WHAT THE TASK ASKS:
Would you return the lines from the one that contains "unnamedOperation state0 eq_refl))." to the last line of the entries below, exactly and with nothing added?

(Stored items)
Lemma transform_empty_object_witness :
  Utils.nodeType bareObject = Some TObject
  /\ (properties bareObject = None \/ properties bareObject = Some [])
  /\ allOf bareObject = None
  /\ additionalProperties bareObject = None
  /\ transform_ true bareObject state0 = (Ok "{ [key: string]: any }", state0).
Proof.
  split; [reflexivity | split; [now left | split; [reflexivity | split]]];
    [reflexivity | ].
  exact (@transform_empty_object Utils.comment Utils.nodeType Utils.transformRef
           Utils.tsArrayOf Utils.tsIntersectionOf Utils.tsPartial Utils.tsUnionOf
           Utils.tsTupleOf true bareObject state0 eq_refl (or_introl eq_refl)
           eq_refl eq_refl).
Defined.

Lemma operations_table_lists_the_identified_sites_witness :
  rawSchemaOf (@None (SwaggerToTSOptions Utils.Mapper)) = false
  /\ generateTypesV3_ zooDocument None = Ok zooText
  /\ exists imports pathTexts entries operationTexts,
       declarations zooDocument imports pathTexts operationTexts zooText
       /\ Forall2 (operationText_ false (componentsOf false zooDocument))
                  entries operationTexts
       /\ forall id,
            In id (keys entries)
            <-> id <> "__proto__"
                /\ exists site,
                     In site (sites (pathsOf zooDocument))
                     /\ Js.truthy (operationId (snd site)) = Some id.
Proof.
  split; [reflexivity | split; [reflexivity | ]].
  exact (@operations_table_lists_the_identified_sites Utils.comment Utils.nodeType
           Utils.transformRef Utils.tsArrayOf Utils.tsIntersectionOf Utils.tsPartial
           Utils.tsUnionOf Utils.tsTupleOf Utils.unrefComponent Utils.Mapper
           Utils.propertyMapper Utils.engineNumber Utils.engineString Utils.memberAt
           zooDocument None zooText eq_refl eq_refl).
Defined.

Lemma empty_operationId_is_expanded_witness :
  operationId unnamedOperation = Some EmptyString
  /\ operations (snd (@pathField Utils.comment Utils.nodeType Utils.transformRef
                        Utils.tsArrayOf Utils.tsIntersectionOf Utils.tsPartial
                        Utils.tsUnionOf Utils.tsTupleOf Utils.unrefComponent
                        Utils.engineNumber Utils.engineString Utils.memberAt false
                        Examples.noComponents ("get", unnamedOperation) state0))
     = operations state0.
Proof.
  split; [reflexivity | ].
  exact (proj2 (@empty_operationId_is_expanded Utils.comment Utils.nodeType
                  Utils.transformRef Utils.tsArrayOf Utils.tsIntersectionOf
                  Utils.tsPartial Utils.tsUnionOf Utils.tsTupleOf Utils.unrefComponent
                  Utils.engineNumber Utils.engineString Utils.memberAt
                  false Examples.noComponents "get" unnamedOperation state0 eq_refl)).
Defined.

Lemma leading_zero_status_key_witness :
  numericKey "0204" = true
  /\ Js.digitsValue 0 "204" <> 0%N
  /\ responseEntry_ false ("0204", Some Examples.noContent) state0
     = responseEntry_ false ("204", Some Examples.noContent) state0.
Proof.
  assert (Hpositive : Js.digitsValue 0 "204" <> 0%N) by discriminate.
  split; [reflexivity | split; [exact Hpositive | ]].
  exact (@leading_zero_status_key Utils.comment Utils.nodeType Utils.transformRef
           Utils.tsArrayOf Utils.tsIntersectionOf Utils.tsPartial Utils.tsUnionOf
           Utils.tsTupleOf Utils.engineNumber Utils.engineString false "204"
           (Some Examples.noContent) state0 eq_refl Hpositive).
Defined.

WRITTEN RESPONSE:
                  false Examples.noComponents "get" unnamedOperation state0 eq_refl)).
Defined.

Lemma leading_zero_status_key_witness :
  numericKey "0204" = true
  /\ Js.digitsValue 0 "204" <> 0%N
  /\ responseEntry_ false ("0204", Some Examples.noContent) state0
     = responseEntry_ false ("204", Some Examples.noContent) state0.
Proof.
  assert (Hpositive : Js.digitsValue 0 "204" <> 0%N) by discriminate.
  split; [reflexivity | split; [exact Hpositive | ]].
  exact (@leading_zero_status_key Utils.comment Utils.nodeType Utils.transformRef
           Utils.tsArrayOf Utils.tsIntersectionOf Utils.tsPartial Utils.tsUnionOf
           Utils.tsTupleOf Utils.engineNumber Utils.engineString false "204"
           (Some Examples.noContent) state0 eq_refl Hpositive).
Defined.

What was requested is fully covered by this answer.